Figure 4
From: Elk-1 regulates retinal ganglion cell axon regeneration after injury
Elk-1 is downstream of PTEN for RGC survival and regeneration. (a) Expression of Elk-1 in whole retinas of PTENflox/flox mice at 2 weeks after intravitreal injection with either AAV2-GFP or AAV2-Cre-GFP. Full blot in Supplemental Fig. S2. (b) Quantitative analysis of PTEN KO-induced activation of Elk-1 in whole retinas in (a). n = 12, *P < 0.05, two-tailed paired t-test. (c) Representative images show RBPMS staining of RGCs at day 14 after optic nerve crush, for either AAV2-Cre-GFP + AAV2-shRNA-Luciferase or AAV2-Cre-GFP + AAV2-shRNA-Elk-1 injected PTENflox/flox mice. (d) Quantitative analysis of RBPMS-positive cell number in the retinas in c. n = 4 per group, ***P < 0.001, two-tailed Student’s t-test. For reference, the data of the shRNA control and Elk-1 KD groups in Fig. 2e are shown in light gray. (e) Representative images of the optic nerve sections showing CTB-labelled regenerating axons at day 14 after optic nerve injury, for either AAV2-Cre-GFP + AAV2-shRNA-Luciferase or AAV2-Cre-GFP + AAV2-shRNA-Elk-1 injected PTENflox/flox mice. (f) Quantitative analyses of estimated regenerating axons from the injury site in the optic nerves in (e). n = 4 per group, *P < 0.05, multiple t-tests. For reference, the data of the shRNA control and Elk-1 KD groups in Fig. 2g are shown in light gray. (g) Images show RBPMS staining of RGCs at day 14 after optic nerve crush, for either AAV2-GFP + AAV2-Elk-1 or AAV2-Cre-GFP + AAV2-Elk-1 injected PTENflox/flox mice. (h) Quantitative analysis of RBPMS-positive cell number in the retinas in g. n = 6 per group, *P < 0.05, two-tailed Student’s t-test.
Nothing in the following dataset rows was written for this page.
Definition prepared start out (s : t B) n : Prop := Valid s = true ∧ inv start (out ++ [output s]) (core (advanced s)) ∧ (length (input_ (advanced s)) <= n)%nat.
(** Setting the sequence number to zero makes no placement unsafe. *)
Lemma place_zeroed start out s st : output_ok start out s → is_range_del_ s = false → sequence (ikey_ s) <= earliest_snapshot_ o →
  place st (output (zeroed s)) = place st (output s).
Proof using All.
  intros Hok Hn Hle. destruct (output_parts _ _ _ Hok) as [Eu Eq]. destruct (oo_point _ _ _ Hok Hn) as (Hk & Hcur & Hko & Hu & _).
  destruct (append_key _ Hko) as (K1 & K2 & _). assert (ikey_ s = mkParsed (user_key (ikey_ s)) (sequence (ikey_ s)) (type (ikey_ s))) as Ei by by destruct (ikey_ s).
  rewrite Ei in Hko. destruct (zero_key_of _ _ _ Hko) as [H0 Hk0].
  assert (output (zeroed s) = written (user_key (ikey_ s)) 0 (type (ikey_ s)) (value_ s)) as Eo
    by (unfold output, written, key, zeroed; core_simpl; rewrite Hk, Hn, Hcur; by rewrite (update_key _ _ _ _ K1 K2)).
  destruct (written_parts _ _ _ (value_ s) Hk0) as (_ & E2 & _). unfold place, unsafe_placement. rewrite Eq, Eo, E2.
  rewrite !(proj2 (Z.ltb_ge (earliest_snapshot_ o) _)) by lia. destruct (compaction_ o); by rewrite ?andb_false_r.
Qed.
Lemma prepare_output_spec start out s n : put_out start out s n → ∃ s', PrepareOutput c o s = Some s' ∧ prepared (fst start, place (snd start) (output s')) out s' n.
Proof using All.
  intros [Hok Hn]. pose proof Hok as [Hval Hinv _ _]. unfold PrepareOutput. rewrite Hval. cbn [negb].
  assert ((if is_range_del_ s then Some s else if type (ikey_ s) =? kTypeValue then ExtractLargeValueIfNeeded o s
           else if type (ikey_ s) =? kTypeBlobIndex then GarbageCollectBlobIfNeeded o s else Some s) = Some s) as ->.
  { destruct (is_range_del_ s); [done|]. destruct (type (ikey_ s) =? kTypeValue) eqn:E; [unfold ExtractLargeValueIfNeeded, ExtractLargeValueIfNeededImpl; by rewrite E, (pl_blobs _ _ Ho)|].
    destruct (type (ikey_ s) =? kTypeBlobIndex) eqn:E'; [|done]. unfold GarbageCollectBlobIfNeeded. rewrite E', (pl_filter _ _ Ho). cbn [assertion mbind option_bind].
    destruct (compaction_ o) as [cp|] eqn:Ec; [|done]. by rewrite (pl_compaction _ _ Ho cp Ec). }
  cbn [mbind option_bind]. destruct (compaction_ o) as [cp|] eqn:Ec.
  2: { exists s. split; [done|]. unfold place, unsafe_placement. rewrite Ec. by destruct start. }
  destruct (decide_spec start out s cp Ec Hok) as (s1 & -> & Hok1 & (Hv1 & Eo & Eik & Erd & Ein)). cbn [mbind option_bind]. rewrite <- Eo, <- Ein in *.
  match goal with |- context [if ?g then _ else _] => destruct g eqn:Eg end.
  2: { exists s1. split; [done|]. split; [apply Hok1|]. split; [apply Hok1|done]. }
  rewrite !andb_true_iff, negb_true_iff in Eg.
  destruct Eg as [[[[[[[[_ _] Hb] Hsee] _] _] _] _] Hnr%negb_true_iff]. unfold DefinitelyInSnapshot in Hsee. rewrite (pl_checker _ _ Ho), andb_true_r in Hsee. apply Z.leb_le in Hsee.
  pose proof (oo_zero _ _ _ Hok1 Hnr Hb Hsee) as Hzero. unfold zero_sequence. rewrite (pl_ts _ _ Ho).
  assert ((type (ikey_ s1) =? kTypeDeletion) || (type (ikey_ s1) =? kTypeSingleDeletion) && (0 =? 0) = false) as ->.
  { apply not_true_is_false. rewrite orb_true_iff, andb_true_iff, !Z.eqb_eq. by intros [E|[E _]]; rewrite E in Hzero. }
  change (0 =? 0) with true. cbn [negb assertion mbind option_bind]. eexists. split; [done|]. pose proof (zeroed_inv _ out s1 Hok1 Hnr Hb Hsee) as Hz.
  rewrite <- (place_zeroed _ out s1 (snd start) Hok1 Hnr Hsee) in Hz. unfold zeroed in Hz. split; [apply Hok1|]. split; [exact Hz|].
  clear -Hn. unfold advanced in *. core_simpl. destruct (at_next_ s1); exact Hn.
Qed.
(** The files of an edit; edits about column families that are not open are skipped. *)
Definition db_files (d : Db) (e : VersionEdit) : option (Db * option Z) :=
  let id := column_family_ e in
  match unopened_ d !! id with
  | Some _ => Some (d, None)
  | None =>
      cf ← open_ d !! id;
      let '(s, e') := MaybeHandleFileBoundariesForNewFiles e (cfd_of id cf) in
      if ok s then
        contents ← edit_contents (cf_contents cf) e';
        Some (set_open d (<[id := mkCf (cf_name cf) (cf_options cf) contents (cf_log cf) (cf_ts_low cf)]> (open_ d)), Some id)
      else None
  end.
(** The column family it adds, drops or is about *)
Definition db_cf (d : Db) (e : VersionEdit) : option (Db * option Z) :=
  let id := column_family_ e in
  match column_family_name_ e with
  | Some name =>
      if in_db d id then None
      else match options_of name with
           | Some options => Some (set_open d (<[id := mkCf name options (∅, ∅) (default 0 (log_number_ e)) []]> (open_ d)), Some id)
           | None => Some (set_unopened d (<[id := name]> (unopened_ d)), None)
           end
  | None =>
      if is_column_family_drop_ e then
        if bool_decide (is_Some (open_ d !! id)) then Some (set_open d (delete id (open_ d)), None)
        else if bool_decide (is_Some (unopened_ d !! id)) then Some (set_unopened d (delete id (unopened_ d)), None)
        else None
      else
        match wal_additions_ e with
        | _ :: _ => let '(s, wals) := AddWals (db_wals d) (wal_additions_ e) in if ok s then Some (db_set_wals d wals, None) else None
        | [] => if WalDeletion_IsEmpty (wal_deletion_ e) then db_files d e
                else Some (db_set_wals d (snd (DeleteWalsBefore (db_wals d) (wal_deletion_ e))), None)
        end
  end.
(** The number of the log and the timestamp only grow. *)
Definition cf_info (cf : Cf) (e : VersionEdit) : Cf :=
  let c := match log_number_ e with
           | Some n => if n <? cf_log cf then cf_log cf else n
           | None => cf_log cf
           end in
  mkCf (cf_name cf) (cf_options cf) (cf_contents cf) c
    (match full_history_ts_low_ e, cf_ts_low cf with
     | [], ts => ts
     | ts', [] => ts'
     | ts', ts => if 0 <? CompareTimestamp (comparator (cf_options cf)) ts' ts then ts' else ts
     end).
(** The comparator must be the one of the options. *)
Definition db_info (d : Db) (about : option Z) (e : VersionEdit) : option Db :=
  let p := match db_id_ e with Some x => SetDBId (db_params d) x | None => db_params d end in
  let id := match db_id_ e with Some x => x | None => db_id d end in
  match about with
  | None => Some (mkDb (open_ d) (unopened_ d) (db_wals d) (extract_params p e) id)
  | Some i =>
      cf ← open_ d !! i;
      let p := match log_number_ e with Some n => if n <? cf_log cf then p else SetLogNumber p n | None => p end in
      if match comparator_ e with Some name => bool_decide (name = comparator_name (cf_options cf)) | None => true end then
        Some (mkDb (<[i := cf_info cf e]> (open_ d)) (unopened_ d) (db_wals d) (extract_params p e) id)
      else None
  end.
Definition db_edit (d : Db) (e : VersionEdit) : option Db := '(d, about) ← db_cf d e; db_info d about e.
End Spec.

(** ** The handler follows *)

Section Recovers.
Context (o : Options) (wf : ColumnFamilyOptions → bytes → Prop).

(** The options are for a comparator that orders keys, and at least one level. *)
Record options_ok (options : ColumnFamilyOptions) : Prop := {
  oo_laws : ComparatorLaws (wf options) (comparator options);
  oo_levels : (0 < num_levels_option options)%nat
}.

(** What recovery relies on of an edit: an edit of table files fits the files that are
    there, and an edit about logs is about nothing else. *)
Definition db_fits (d : Db) (e : VersionEdit) : Prop :=
  if bool_decide (wal_additions_ e = [] ∧ wal_deletion_ e = kEmpty) then
    ∀ cf, column_family_name_ e = None → is_column_family_drop_ e = false → open_ d !! column_family_ e = Some cf →
      let '(s, e') := MaybeHandleFileBoundariesForNewFiles e (cfd_of (column_family_ e) cf) in
      ok s = true → edit_fits (wf (cf_options cf)) (Z.of_nat (num_levels_option (cf_options cf))) (fst (cf_contents cf)) e'
  else log_number_ e = None ∧ comparator_ e = None ∧ full_history_ts_low_ e = [].
Fixpoint db_edits_fit (d : Db) (es : list VersionEdit) : Prop :=
  match es with
  | [] => True
  | e :: es => db_fits d e ∧ match db_edit o d e with Some d => db_edits_fit d es | None => True end
  end.

Record recovers (h : t) (d : Db) : Prop := {
  rc_names : name_to_options_ h = opened_names o;
  rc_unopened : column_families_not_found_ h = unopened_ d;
  rc_params : version_edit_params_ h = db_params d;
  rc_wals : VersionSet.wals_ (version_set_ h) = db_wals d;
  rc_id : VersionSet.db_id_ (version_set_ h) = db_id d;
  rc_nodup : NoDup (map ColumnFamilyData.id_ (cfds h));
  rc_cfds : ∀ id, VersionSet.GetColumnFamily (version_set_ h) id = cfd_of id <$> open_ d !! id;
  rc_dom : ∀ id, open_ d !! id = None → builders_ h !! id = None;
  rc_builders : ∀ id cf, open_ d !! id = Some cf → options_ok (cf_options cf) ∧
    ∃ r, builders_ h !! id = Some r ∧
      holds (wf (cf_options cf)) (empty_version (cf_options cf)) r (fst (cf_contents cf)) (snd (cf_contents cf))
}.

(** *** The set of column families *)

Lemma find_map_id (l : list ColumnFamilyData.t) id i f : (∀ c, ColumnFamilyData.id_ (f c) = ColumnFamilyData.id_ c) →
  List.find (λ c, ColumnFamilyData.id_ c =? id) (map (λ c, if ColumnFamilyData.id_ c =? i then f c else c) l) =
  (if id =? i then f else λ c, c) <$> List.find (λ c, ColumnFamilyData.id_ c =? id) l.
Proof using.
  intros Hf. induction l as [|c l IH]; [done|]. cbn [map List.find]. destruct (Z.eqb_spec (ColumnFamilyData.id_ c) i) as [E|E].
  - rewrite Hf. destruct (Z.eqb_spec (ColumnFamilyData.id_ c) id) as [E'|E']; [|exact IH]. cbn. rewrite <- E', E, Z.eqb_refl. done.
  - destruct (Z.eqb_spec (ColumnFamilyData.id_ c) id) as [E'|E']; [|exact IH]. cbn. by rewrite (proj2 (Z.eqb_neq _ _)) by congruence.
Qed.
Lemma GetColumnFamily_update v i f id : (∀ c, ColumnFamilyData.id_ (f c) = ColumnFamilyData.id_ c) →
  VersionSet.GetColumnFamily (VersionSet.update_cf v i f) id = (if id =? i then f else λ c, c) <$> VersionSet.GetColumnFamily v id.
Proof using. apply find_map_id. Qed.
Lemma ids_update v i f : (∀ c, ColumnFamilyData.id_ (f c) = ColumnFamilyData.id_ c) →
  map ColumnFamilyData.id_ (VersionSet.column_family_set_ (VersionSet.update_cf v i f)) = map ColumnFamilyData.id_ (VersionSet.column_family_set_ v).
Proof using.
  intros Hf. cbn. rewrite map_map. apply map_ext. intros c. by destruct (_ =? i).
Qed.
Lemma GetColumnFamily_app l c id :
  List.find (λ c, ColumnFamilyData.id_ c =? id) (l ++ [c]) =
  match List.find (λ c, ColumnFamilyData.id_ c =? id) l with Some x => Some x | None => if ColumnFamilyData.id_ c =? id then Some c else None end.
Proof using. induction l as [|x l IH]; [done|]. cbn. destruct (ColumnFamilyData.id_ x =? id); [done|exact IH]. Qed.
Lemma GetColumnFamily_in v id c : VersionSet.GetColumnFamily v id = Some c → c ∈ VersionSet.column_family_set_ v ∧ ColumnFamilyData.id_ c = id.
Proof using. intros [Hc E%Z.eqb_eq]%find_some. split; [by apply list_elem_of_In|done]. Qed.
Lemma GetColumnFamily_none v id c : VersionSet.GetColumnFamily v id = None → c ∈ VersionSet.column_family_set_ v → ColumnFamilyData.id_ c ≠ id.
Proof using. intros H Hc. apply list_elem_of_In in Hc. by apply (find_none _ _ H), Z.eqb_neq in Hc. Qed.
Lemma GetColumnFamily_drop v i id :
  VersionSet.GetColumnFamily (VersionSet.DropColumnFamily v i) id = if id =? i then None else VersionSet.GetColumnFamily v id.
Proof using.
  unfold VersionSet.GetColumnFamily, VersionSet.DropColumnFamily. cbn. induction (VersionSet.column_family_set_ v) as [|c l IH]; [by destruct (id =? i)|].
  cbn. destruct (Z.eqb_spec (ColumnFamilyData.id_ c) i) as [E|E]; cbn.
  - rewrite IH. destruct (Z.eqb_spec id i); [done|]. by rewrite (proj2 (Z.eqb_neq _ _)) by congruence.
  - rewrite IH. destruct (Z.eqb_spec (ColumnFamilyData.id_ c) id); [by rewrite (proj2 (Z.eqb_neq _ _)) by congruence|done].
Qed.

(** *** The empty version *)

Lemma empty_files options : files_ (empty_version options) = replicate (num_levels_option options) [].
Proof using. done. Qed.
Lemma empty_LevelFiles options l : LevelFiles (empty_version options) l = [].
Proof using.
  unfold LevelFiles. rewrite empty_files. destruct (replicate _ _ !! _) eqn:E; [|done]. by apply lookup_replicate in E as [-> _].
Qed.
Lemma located_empty n : ∀ level, located level (replicate n []) = [].
Proof using. induction n as [|n IH]; intros level; [done|]. cbn. apply IH. Qed.
Lemma empty_lsm options : lsm_of (empty_version options) = ∅.
Proof using. unfold lsm_of. by rewrite empty_files, located_empty. Qed.
Lemma empty_levels options : num_levels (empty_version options) = Z.of_nat (num_levels_option options).
Proof using. unfold num_levels. by rewrite empty_files, length_replicate. Qed.
Lemma empty_base_ok options requirement : options_ok options → base_ok (wf options) (comparator options) (empty_version options) requirement.
Proof using.
  intros [Hl Hn]. split; [split|left; apply empty_LevelFiles].
  - rewrite empty_files. destruct (num_levels_option options); [lia|done].
  - split; [by rewrite empty_files, located_empty; constructor|done].
  - split.
    + rewrite empty_LevelFiles. constructor.
    + by rewrite empty_LevelFiles.
    + intros level _. rewrite empty_LevelFiles. constructor.
    + by intros m ?%elem_of_nil.
  - intros level f. rewrite empty_LevelFiles. by intros ?%elem_of_nil.
  - constructor.
  - by intros x ?%elem_of_nil.
Qed.
Lemma empty_holds options : options_ok options → holds (wf options) (empty_version options) (NewRep (empty_version options)) ∅ ∅.
Proof using.
  intros Ho. pose proof (oo_laws _ Ho) as Hl. pose proof (NewRep_holds (wf options) (comparator options) _ _ (empty_base_ok options kMustPresent Ho)) as H.
  by rewrite empty_lsm in H.
Qed.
For reference, the data of the GFP control group in Fig. 2i are shown in light gray. (i) Images of the optic nerve sections showing CTB-labelled regenerating axons at day 14 after optic nerve injury, for either AAV2-GFP + AAV2-Elk-1 or AAV2-Cre-GFP + AAV2-Elk-1 injected PTENflox/flox mice. (j) Quantitative analyses of estimated regenerating axons from the injury site in the optic nerves in (i). n = 5 per group, *P < 0.05, multiple t-tests. The number of axons at the 100um distance was too numerous to quantify accurately. For reference, the data of the GFP control group in Fig. 2k are shown in light gray. Asterisks, lesion sites. Scale bars, 200 µm. The data are presented as means ± S.E.M.